Sun, Apr 26, 2015 (2:01 a.m.)

Finally, thanks to Hillary Clinton, we “average” and “ordinary” Americans are getting our day in the sun.

Folks, this is a big responsibility. The only viable Democrat so far in the 2016 presidential sweepstakes is depending on our telling her what it is we really, really want. We have to get this right.

The first thing she did after issuing her “I am running” video, which did not exactly give us any reason to vote for her but made her look pleasant, was to head in a van dubbed Scooby to Iowa, via Chipotle, to talk to “ordinary” Americans. (Notice she did not go to Garrison Keillor’s hometown where all the men are good looking, the women are strong and the children are above-average.)

She said she wants to begin a conversation with us. OK. (The conversation she had with us in 2008 is so yesterday.) As Howard Fineman of the Huffington Post said, her Iowa trip was a little like the Advanced Placement girl going down to the high school basement to visit the shop class.

But she actually made news right at the beginning of her campaign, suggesting it’s time to get unaccountable money out of politics even if it takes a constitutional amendment (which could not possibly pass in the toxic political climate in which we live). Never mind that she would like to raise $2.5 billion to get elected.

The woman who has been front and center in our polarized politics for decades is hoping to reinvent herself as just one of us. Never mind that Wall Street loves her and she is worth millions of dollars. Let’s just say that everything has been said about Clinton, but not everyone has said it. Her aides say she wants us “average” and “ordinary” Americans to really get to know her as a warm and caring person, which is true. She is also political, ambitious and calculating, none of which is bad, but which she is less eager to demonstrate for us.

On the other hand, she has had a different hairstyle every day of her life and many, many pantsuits, necklaces and earrings. Reinvention is she.

Clinton says she has four main goals: building the economy of tomorrow, strengthening families and communities, fixing the political system and getting unaccountable money out of politics.

So far she has polished her cliches to perfection. “We have to figure out in this country how to get back on track.” “I’ve been fighting for children and families my entire life.” “I want to be the champion who goes to bat for Americans.” “The deck is stacked in favor of the rich.” She needs some new cliches.

We don’t want to be churlish about the first woman with a real chance to be president. But New York Mayor Bill DeBlasio is right: No endorsement until we see what she actually proposes to help struggling Americans. How would she solve the problem of CEOs making 300 times the rest of us and hedge fund managers paying less tax than nurses and truck drivers?

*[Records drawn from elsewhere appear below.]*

(** [GetAudit] and [DiagnoseByAuditID] read the ledger's audit table; the events of the
    memory deployment go to the audit log's own list, so no event is ever found. *)
Lemma audit_not_in_ledger e w : w_ledger (append_event e w).2 = w_ledger w.
Proof. reflexivity. Qed.
Lemma audit_not_found creds orgID auditID a p :
  caller a creds = Ok p -> requireAuditRead p orgID [] = Ok tt ->
  entries_of (Ledger.audits (w_ledger (app_world a))) orgID = [] ->
  DiagnoseByAuditID creds orgID auditID a = (Err (ErrNotFound "audit event not found"), later 2 a).
Proof.
  intros Hp Hr Hn. unfold DiagnoseByAuditID. assert (Hrun := authenticate_run creds a). rewrite Hp in Hrun.
  rewrite (bind_run _ _ _ _ _ Hrun). cbv beta. rewrite Hr.
  rewrite (bind_run (of_result (Ok tt)) _ (later 2 a) tt (later 2 a) eq_refl).
  assert (Hget := on_store_read (ListAudit orgID 500) (later 2 a) eq_refl).
  rewrite (bind_run _ _ _ _ _ Hget).
  assert (Hnil : (ListAudit orgID 500 (w_ledger (app_world (later 2 a)))).1 = Ok []).
  { unfold ListAudit, gets. simpl. by rewrite Hn. }
  unfold ListAudit, gets in Hnil |- *. simpl in Hnil |- *. injection Hnil as ->. done.
Qed.

(** ** Secrets *)
Lemma as_manager_ok creds orgID a p a1 :
  as_manager creds orgID a = (Ok p, a1) ->
  may_manage a creds orgID p /\ exists k, a1 = later k a.
Proof.
  unfold as_manager. intros (q & a2 & Hq & Hr)%bind_Ok. rewrite authenticate_run in Hq.
  injection Hq as Hq <-. apply bind_Ok in Hr as ([] & a2 & Hm & [= <- <-]).
  destruct (requireManage_run q orgID (later 2 a)) as [k Hk]. rewrite Hk, later_add in Hm. unfold may_manage.
  destruct (hasScope _ _), (org_manager _ _ _) eqn:Ho; try done. injection Hm as <-.
  split; [by split_and! | by exists (2 + k)%nat].
Qed.

(** A registration without its signing secret, neither in its field nor in the attributes,
    and without the text of its mapping *)
Definition without_secret (src : SourceRegistration) : SourceRegistration :=
  mkSource (src_SourceID src) (src_OrgID src) (src_System src) (src_DisplayName src)
    (src_TrustTier src) (src_TrustCeiling src) (src_AuthorityCeiling src)
    (src_ClassificationCeiling src) (src_ClassificationDefault src) (src_MappingSpec src) ""
    (src_Enabled src) "" (src_ReplayWindowSeconds src) (src_AllowedRecordTypes src)
    (src_AllowedVisibilityRefs src)
    (filter (fun kv : string * string => kv.1 <> "signing_secret") (src_Attributes src))
    (src_CreatedAt src) (src_UpdatedAt src).
Definition stored_sources (a : App) (orgID : string) : gmap string SourceRegistration :=
  inner (sources (w_ledger (app_world a))) orgID.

At the least, will she endorse a $15-an-hour wage for fast-food workers? Empower unions? Sign new trade deals? Close loopholes in the tax laws? Back universal child care? And how would she get past Republican opposition in Congress?

Clinton’s real political challenge will not be today, tomorrow or even this year. It will come in the general election in the autumn of 2016, when the mammoth GOP field has been weeded out and one Republican emerges. He (there is no she) will be well-financed and will position himself as a change agent. Clinton is essentially running for a third Democratic term in the White House and may be somewhat shopworn by then.

Republicans will chant, as Marco Rubio rather rudely pointed out in announcing his campaign in a slap at both Clinton and Jeb Bush, “Yesterday is over.”

The November 2016 election is likely to be hard fought and close. There is no inevitable conclusion. We hope it will be fought over vital national issues, not personal mud.

In the meantime, we of the average and ordinary persuasion must do our best to keep the focus on our needs, shouting to make ourselves heard above the cacophony of cliches.

Ann McFeatters is an op-ed columnist for Tribune News Service.